Mother and Daughter Olivia (left) and Andrée shared similar design sensibilities

Head to central Paris and you might just catch a glimpse of Olivia Putman. CAROLINE DAVIES speaks to the designer who left her partying past behind her and became a highly respected interiors guru

“I was very wild,” Putman says. We are sitting in the French designer’s apartment and show studio overlooking Place de la Madeleine, the thrum of traffic muffled to a distant hum by the heavy cream drapes and no doubt rocket proof window. In here, amongst the elegant, clean-cut furniture, the Lalique chandelier and in the company of the composed Putman, the hectic streets of Paris seem another world.

Putman is the head of Putman studios, considered to be the epitome of clean, French product and interior design. The studio was established in 1984 by Putman’s mother Andrée Putman, a fiercely glamorous designer, known for her straight posture – she was said to have appeared as though she were always walking a tightrope, the result of a bike accident at 20 – and her flawless taste.

Images of Putman (junior) in her early 20s show a bright young thing of the Parisian artist set; A Bardot-style sweep of brunette hair, a careful flick of black eyeliner and immaculately worn Breton striped tops. Today, she is dressed sharply in a black pencil skirt, white shirt and a well-chosen lipstick that compliments the splash of her red sole Louboutin shoes. It is an unsurprising choice of accessory. Christian has been her partner in crime for over three decades. “We were bad little boys and girls,” says Olivia.
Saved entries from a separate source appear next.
Lemma react_inv e h : inv (queue h) → ¬ overtaken e h → fine (fun h' => inv (queue h')) (react e h).
Proof.
  intros Hi Hno. destruct e as [now cb time interval|now cb time interval|i|inLoop id|now| |now clock]; unfold react; cbv zeta.
  - eapply fine_bind; [by apply add_inv|]. done.
  - eapply fine_bind; [by apply hand_over_off_loop|]. by intros r [? _].
  - destruct (callers h !! i) as [l|] eqn:Hl; [|done]. unfold make_id, deref.
    destruct (timers (queue h) !! l) eqn:Ht; [done|]. destruct Hno. by exists i, l.
  - eapply fine_bind; [by apply delTimer_inv|]. done.
  - destruct (pending_ (queue h)) as [|f rest] eqn:Hp; [done|]. eapply fine_bind; [by apply functor_inv|]. done.
  - by apply expire_inv.
  - eapply fine_bind; [by apply read_inv|]. done.
Qed.

Lemma overtaken_not_Ok e h h' : react e h = Ok h' → ¬ overtaken e h.
Proof. intros Hr Ho. rewrite (overtaken_faults _ _ Ho) in Hr. done. Qed.

Lemma happens_inv h : happens h → inv (queue h).
Proof.
  induction 1 as [|e h h' _ IH Hr]; [apply new_inv|].
  pose proof (react_inv e h IH (overtaken_not_Ok _ _ _ Hr)) as Hf. by rewrite Hr in Hf.
Qed.

Lemma timers_reachable_inv q : reachable q → inv q.
Proof. intros [cs Hh]. exact (happens_inv _ Hh). Qed.
End History.

(** A concrete allocator: the first free address, while there are any. *)
Definition first_free {K} (h : gmap loc (Timer K)) : option loc :=
  let l := fresh (dom h) in if Pos.ltb l uintptr_max then Some l else None.

Lemma first_free_fresh {K} : allocator (@first_free K).
Proof.
  intros h l. unfold first_free. destruct (Pos.ltb_spec (fresh (dom h)) uintptr_max); [|done].
  intros [= <-]. split; [|done]. apply not_elem_of_dom, is_fresh.
Qed.


(** C20. The timerfd never sleeps through a timer: between the steps of any history, if a timer is in
    the tree, then the timerfd has gone off and has not been read, so that [epoll_wait] reports it and
    [handleRead] runs, or it is set, for the time left until a time that is no later than the earliest timer's;
    and every turn of [handleRead], which takes the expiry and leaves the timerfd unset, sets it again for exactly
    the earliest timer that there is then. *)
Theorem timerfd_armed {K} alloc behaviour (q : TimerQueue K) now clock :
  allocator alloc → reachable alloc behaviour q →
  (∀ first rest, timer_tree_ q = first :: rest →
     (timerfd_ q = Expired ∨
      ∃ x c, timerfd_ q = Armed x (SystemClock.timespecFromNow c x) ∧ x ≤ fst first) ∧
     (∀ e, e ∈ rest → fst first ≤ fst e)) ∧
  (∀ q' first rest, handleRead alloc behaviour now clock q = Ok q' → timer_tree_ q' = first :: rest →
     timerfd_ q' = Armed (fst first) (SystemClock.timespecFromNow clock (fst first))).
Proof.
  intros Ha Hr. pose proof (timers_reachable_inv alloc behaviour Ha q Hr) as (Hq & _ & Harm & Hc). split.
  - intros first rest Htr. unfold armed in Harm. rewrite Htr in Harm. split; [done|].
    pose proof (wf_sorted _ _ Hq) as Hs. rewrite Htr in Hs. inversion_clear Hs as [|?? ? Hall].
    rewrite Forall_forall in Hall. intros e He%Hall. rewrite entry_lt_spec in He. lia.
  - intros q' first rest Hh. pose proof (timer_handleRead_ok alloc Ha behaviour _ q now clock Hq Hc) as Hf.
    rewrite Hh in Hf. destruct Hf as (_ & _ & _ & _ & _ & Hs). apply Hs.
Qed.
#[export] Program Instance world_HasLoop : HasLoop world functor channel_cb := {
  loop_of := loop_;
  with_loop lp w := mkWorld lp (conn w) (strings w) (buffers w) (calls w) (written w)
                      (write_shutdown w) (closed_calls w)
}.
Next Obligation. done. Qed.

Definition set_conn (c : TcpConnection) (w : world) : world :=
  mkWorld (loop_ w) c (strings w) (buffers w) (calls w) (written w) (write_shutdown w) (closed_calls w).
Definition set_strings (s : gmap positive (list byte)) (w : world) : world :=
  mkWorld (loop_ w) (conn w) s (buffers w) (calls w) (written w) (write_shutdown w) (closed_calls w).
Definition set_buffers (b : gmap positive Buffer.Buffer) (w : world) : world :=
  mkWorld (loop_ w) (conn w) (strings w) b (calls w) (written w) (write_shutdown w) (closed_calls w).

(** [src/include/libfm/fmnet/TcpConnection.h:91-91 TcpConnection::setState] *)
Definition setState (s : StateE) (c : TcpConnection) : TcpConnection :=
  mkConn (name_ c) s (reading_ c) (channel_ c) (write_complete_callback_ c) (high_water_mark_callback_ c)
    (high_water_mark_ c) (input_buffer_ c) (output_buffer_ c).
Definition set_reading (b : bool) (c : TcpConnection) : TcpConnection :=
  mkConn (name_ c) (state_ c) b (channel_ c) (write_complete_callback_ c) (high_water_mark_callback_ c)
    (high_water_mark_ c) (input_buffer_ c) (output_buffer_ c).
Definition set_input (b : Buffer.Buffer) (c : TcpConnection) : TcpConnection :=
  mkConn (name_ c) (state_ c) (reading_ c) (channel_ c) (write_complete_callback_ c)
    (high_water_mark_callback_ c) (high_water_mark_ c) b (output_buffer_ c).
Definition set_output (b : Buffer.Buffer) (c : TcpConnection) : TcpConnection :=
  mkConn (name_ c) (state_ c) (reading_ c) (channel_ c) (write_complete_callback_ c)
    (high_water_mark_callback_ c) (high_water_mark_ c) (input_buffer_ c) b.

(** Access to a buffer by reference. *)
Definition get_buffer (r : buffer_ref) (w : world) : option Buffer.Buffer :=
  match r with UserBuffer b => buffers w !! b | InputBuffer => Some (input_buffer_ (conn w)) end.
Definition put_buffer (r : buffer_ref) (buf : Buffer.Buffer) (w : world) : world :=
  match r with
  | UserBuffer b => set_buffers (<[b := buf]> (buffers w)) w
  | InputBuffer => set_conn (set_input buf (conn w)) w
  end.

(** [src/include/libfm/fmnet/TcpConnection.h:43-43 TcpConnection::isConnected] *)
Definition isConnected (c : TcpConnection) : bool := bool_decide (state_ c = kConnected).
(** [src/include/libfm/fmnet/TcpConnection.h:44-44 TcpConnection::isDisconnected] *)
Definition isDisconnected (c : TcpConnection) : bool := bool_decide (state_ c = kDisconnected).

(** [src/net/TcpConnection.cpp:296-308 TcpConnection::stateToString] *)
Definition stateToString (s : StateE) : list byte :=
  match s with
  | kConnecting => bytes "kConnecting"
  | kConnected => bytes "kConnected"
  | kDisconnecting => bytes "kDisconneting"
  | kDisconnected => bytes "kDisconnected"
  end.

(** [src/net/TcpConnection.cpp:29-53 TcpConnection::TcpConnection] The channel is built at the
    address [l] of the loop. *)
Definition newConnection (name : list byte) (sockfd : Z) (l : loc) (hasWriteComplete hasHighWaterMark : bool)
    (lp : EventLoop functor channel_cb) : result world :=
  input ← Buffer.new Buffer.kInitialSize;
  output ← Buffer.new Buffer.kInitialSize;
  let c := Channel.newChannel sockfd in
  let c := Channel.setReadCallback CbRead c in
  let c := Channel.setWriteCallback CbWrite c in
  let c := Channel.setCloseCallback CbClose c in
  let c := Channel.setErrorCallback CbError c in
  Ok (mkWorld (addChannel l c lp)
        (mkConn name kConnecting true l hasWriteComplete hasHighWaterMark (1024 * 1024 * 64) input output)
        ∅ ∅ 0 [] false 0).

(** The connection's channel, and a change of its interest. *)
Definition channel (w : world) : result (Channel channel_cb) := getChannel (channel_ (conn w)) (loop_ w).
Definition change_channel (i : Channel.interest) (w : world) : result world :=
  lp ← change true i (channel_ (conn w)) (loop_ w); Ok (with_loop lp w).

Definition queue (inLoop : bool) (f : functor) (w : world) : world := on_loop (queueInLoop inLoop f) w.

Section Operations.
(** The answers of [write(2)] and [readv(2)], given how many calls came before. *)
Variable sys_write : nat → list byte → write_outcome.
Variable sys_readv : nat → Buffer.readv_outcome.

Definition write (data : list byte) (w : world) : write_outcome * world :=
  let o := sys_write (calls w) data in
  (o, mkWorld (loop_ w) (conn w) (strings w) (buffers w) (S (calls w))
        (match o with Wrote n => written w ++ ztake n data | WriteErr _ => written w end)
        (write_shutdown w) (closed_calls w)).

(** The attempt of [sendInLoop] to write without buffering: [nwrote], [remaining],
    [faultError]. *)
Definition direct_write (inLoop : bool) (msg : list byte) (w : world) : Z * Z * bool * world :=
  let len := zlen msg in
  let '(o, w) := write msg w in
  match o with
  | Wrote n =>
      let remaining := sub64 len n in
      (n, remaining, false,
       if (remaining =? 0) && write_complete_callback_ (conn w) then queue inLoop FWriteComplete w else w)
  | WriteErr e =>
      (0, len, negb (e =? EWOULDBLOCK) && ((e =? EPIPE) || (e =? ECONNRESET)), w)
  end.

(** [src/net/TcpConnection.cpp:92-143 TcpConnection::sendInLoop] *)
Definition sendInLoop (inLoop : bool) (msg : list byte) (w : world) : result world :=
  assertInLoopThread inLoop;;
  if decide (state_ (conn w) = kDisconnected) then Ok w
  else
    c ← channel w;
    let '(nwrote, remaining, faultError, w) :=
      if negb (Channel.isWriting c) && (Buffer.readableBytes (output_buffer_ (conn w)) =? 0)
      then direct_write inLoop msg w
      else (0, zlen msg, false, w) in
    assert! (remaining <=? zlen msg);
    if negb faultError && (0 <? remaining) then
      let oldLen := Buffer.readableBytes (output_buffer_ (conn w)) in
      let w := if (high_water_mark_ (conn w) <=? oldLen + remaining) && (oldLen <? high_water_mark_ (conn w))
                    && high_water_mark_callback_ (conn w)
               then queue inLoop (FHighWaterMark (oldLen + remaining)) w else w in
      out ← Buffer.append (zslice nwrote (nwrote + remaining) msg) (output_buffer_ (conn w));
      let w := set_conn (set_output out (conn w)) w in
      c ← channel w;
      if negb (Channel.isWriting c) then change_channel Channel.EnableWriting w else Ok w
    else Ok w.

(** [src/net/TcpConnection.cpp:66-74 TcpConnection::send] *)
Definition send (inLoop : bool) (msg : positive) (w : world) : result world :=
  if decide (state_ (conn w) = kConnected) then
    if inLoop then
      match strings w !! msg with
      | Some s => sendInLoop inLoop s w
      | None => Fault UseAfterFree
      end
    else Ok (queue inLoop (FSendString msg) w)
  else Ok w.

(** [src/net/TcpConnection.cpp:62-64 TcpConnection::send] The string
    it builds, at a free address, ends with the call. *)
Definition send_bytes (inLoop : bool) (tmp : positive) (data : list byte) (w : world) : result world :=
  check! LengthError (zlen data <=? Buffer.max_size);
  w ← send inLoop tmp (set_strings (<[tmp := data]> (strings w)) w);
  Ok (set_strings (delete tmp (strings w)) w).

(** [src/net/TcpConnection.cpp:76-86 TcpConnection::send] *)
Definition send_buffer (inLoop : bool) (b : buffer_ref) (w : world) : result world :=
  if decide (state_ (conn w) = kConnected) then
    if inLoop then
      match get_buffer b w with
      | Some buf =>
          data ← Buffer.toString buf;
          w ← sendInLoop inLoop data w;
          Ok (put_buffer b (Buffer.retrieveAll buf) w)
      | None => Fault UseAfterFree
      end
    else Ok (queue inLoop (FSendBuffer b) w)
  else Ok w.

(** [src/net/TcpConnection.cpp:152-156 TcpConnection::shutdownInLoop] *)
Definition shutdownInLoop (inLoop : bool) (w : world) : result world :=
  assertInLoopThread inLoop;;
  c ← channel w;
  if negb (Channel.isWriting c)
  then Ok (mkWorld (loop_ w) (conn w) (strings w) (buffers w) (calls w) (written w) true (closed_calls w))
  else Ok w.

(** [src/net/TcpConnection.cpp:145-150 TcpConnection::shutdown] *)
Definition shutdown (inLoop : bool) (w : world) : result world :=
  if decide (state_ (conn w) = kConnected) then
    let w := set_conn (setState kDisconnecting (conn w)) w in
    if inLoop then shutdownInLoop inLoop w else Ok (queue inLoop FShutdownInLoop w)
  else Ok w.

(** [src/net/TcpConnection.cpp:158-163 TcpConnection::forceClose] *)
Definition forceClose (inLoop : bool) (w : world) : result world :=
  if decide (state_ (conn w) = kConnected ∨ state_ (conn w) = kDisconnecting) then
    Ok (queue inLoop FForceCloseInLoop (set_conn (setState kDisconnecting (conn w)) w))
  else Ok w.

(** [src/net/TcpConnection.cpp:171-176 TcpConnection::forceCloseWithDelay] *)
Definition forceCloseWithDelay (w : world) : result world :=
  if decide (state_ (conn w) = kConnected ∨ state_ (conn w) = kDisconnecting)
  then Ok (set_conn (setState kDisconnecting (conn w)) w)
  else Ok w.

(** [src/net/TcpConnection.cpp:187-193 TcpConnection::startReadInLoop] *)
Definition startReadInLoop (inLoop : bool) (w : world) : result world :=
  assertInLoopThread inLoop;;
  c ← channel w;
  if negb (reading_ (conn w)) || negb (Channel.isReading c) then
    w ← change_channel Channel.EnableReading w;
    Ok (set_conn (set_reading true (conn w)) w)
  else Ok w.

(** [src/net/TcpConnection.cpp:182-185 TcpConnection::startRead] *)
Definition startRead (inLoop : bool) (w : world) : result world :=
  if inLoop then startReadInLoop inLoop w else Ok (queue inLoop FStartReadInLoop w).

(** [src/net/TcpConnection.cpp:199-205 TcpConnection::stopReadInLoop] *)
Definition stopReadInLoop (inLoop : bool) (w : world) : result world :=
  assertInLoopThread inLoop;;
  c ← channel w;
  if reading_ (conn w) || Channel.isReading c then
    w ← change_channel Channel.DisableReading w;
    Ok (set_conn (set_reading false (conn w)) w)
  else Ok w.

(** [src/net/TcpConnection.cpp:195-197 TcpConnection::stopRead] *)
Definition stopRead (inLoop : bool) (w : world) : result world :=
  if inLoop then stopReadInLoop inLoop w else Ok (queue inLoop FStopReadInLoop w).

(** ** The user's callbacks *)

(** What a callback does with the connection, in the loop's thread. *)
Inductive user_call :=
  | USend (tmp : positive) (data : list byte)
  | USendString (msg : positive)
  | USendBuffer (b : buffer_ref)
  | UShutdown
  | UForceClose
  | UForceCloseWithDelay
  | UStartRead
  | UStopRead
  | URetrieve (n : N)                  (** up to [n] bytes *)
  | URetrieveAll
  | UQuit.                             (** [quit] on the connection's loop *)

Definition exec_call (inLoop : bool) (a : user_call) (w : world) : result world :=
  match a with
  | USend tmp data => send_bytes inLoop tmp data w
  | USendString msg => send inLoop msg w
  | USendBuffer b => send_buffer inLoop b w
  | UShutdown => shutdown inLoop w
  | UForceClose => forceClose inLoop w
  | UForceCloseWithDelay => forceCloseWithDelay w
  | UStartRead => startRead inLoop w
  | UStopRead => stopRead inLoop w
  | URetrieve n =>
      b ← Buffer.retrieve (Z.min (Z.of_N n) (Buffer.readableBytes (input_buffer_ (conn w)))) (input_buffer_ (conn w));
      Ok (set_conn (set_input b (conn w)) w)
  | URetrieveAll => Ok (set_conn (set_input (Buffer.retrieveAll (input_buffer_ (conn w))) (conn w)) w)
  | UQuit => Ok (on_loop (quit inLoop) w)
  end.

Variable behaviour : user_event → world → list user_call.

Definition user (e : user_event) (w : world) : result world := foldM (exec_call true) (behaviour e w) w.

(** [close_callback_], which reports to the server or client that owns the connection. *)
Definition close_callback (w : world) : world :=
  mkWorld (loop_ w) (conn w) (strings w) (buffers w) (calls w) (written w) (write_shutdown w) (S (closed_calls w)).

(** [src/net/TcpConnection.cpp:207-216 TcpConnection::connectEstablished] *)
Definition connectEstablished (inLoop : bool) (self : loc) (w : world) : result world :=
  assertInLoopThread inLoop;;
  assert! (bool_decide (state_ (conn w) = kConnecting));
  let w := set_conn (setState kConnected (conn w)) w in
  c ← channel w;
  let w := on_loop (fun lp => set_poller (<[channel_ (conn w) := Channel.tie self c]> (channels lp)) (poller_ lp) lp) w in
  w ← change_channel Channel.EnableReading w;
  user OnConnection w.

(** [src/net/TcpConnection.cpp:218-237 TcpConnection::connectDestroyed] *)
Definition connectDestroyed (inLoop : bool) (w : world) : result world :=
  assertInLoopThread inLoop;;
  w ← (if decide (state_ (conn w) = kConnected) then
         w ← change_channel Channel.DisableAll (set_conn (setState kDisconnected (conn w)) w);
         user OnConnection w
       else Ok w);
  lp ← remove true (channel_ (conn w)) (loop_ w);
  Ok (with_loop lp w).

(** [src/net/TcpConnection.cpp:276-288 TcpConnection::handleClose] *)
Definition handleClose (inLoop : bool) (w : world) : result world :=
  assertInLoopThread inLoop;;
  assert! (bool_decide (state_ (conn w) = kConnected ∨ state_ (conn w) = kDisconnecting));
  w ← change_channel Channel.DisableAll (set_conn (setState kDisconnected (conn w)) w);
  w ← user OnConnection w;
  Ok (close_callback w).

(** [src/net/TcpConnection.cpp:290-294 TcpConnection::handleError] It reads the socket's error and logs it. *)
Definition handleError (w : world) : result world := Ok w.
“We went out a lot. I met Christian at La Palace, a night club in Paris. It was an incredible place where you could bump into Yves Saint Laurent and Andy Warhol. At that time, there was no VIP area, it was just a melting pot. There were no rules about whether you should dare speak to anyone. True, we were very young, which makes things easier because you aren’t shy about anything.

“We used to go shopping in the flea markets in Paris for old shoes; he wouldn’t care if there was only one shoe, which I always thought was stupid. We went to Morocco when we were 15 with no money. I was so wild that I was put in boarding school for a year and a half on Bexhill-on-Sea. I learnt to appreciate authority there, it gave me some security.”

Today Putman’s mane may be tamed, but she still has a gleeful twinkle about her. On returning to Paris, a reformed 16-yearold, she finished school and studied History of Art at the Sorbonne. She spent a few years transforming old buildings into artist studios before she decided to follow her passion for horticulture and trained as a landscape gardener, a pursuit she owes to Christian.

“I was Parisian; I didn’t realise you could plant a little thing in the ground and it would become big,” she says. “Christian showed me that. He and I toured England looking at the wonderful gardens there.”

Putman’s skill took her around the globe, but she eventually returned to Paris in 2007 to become the Art Director of Putman Studios.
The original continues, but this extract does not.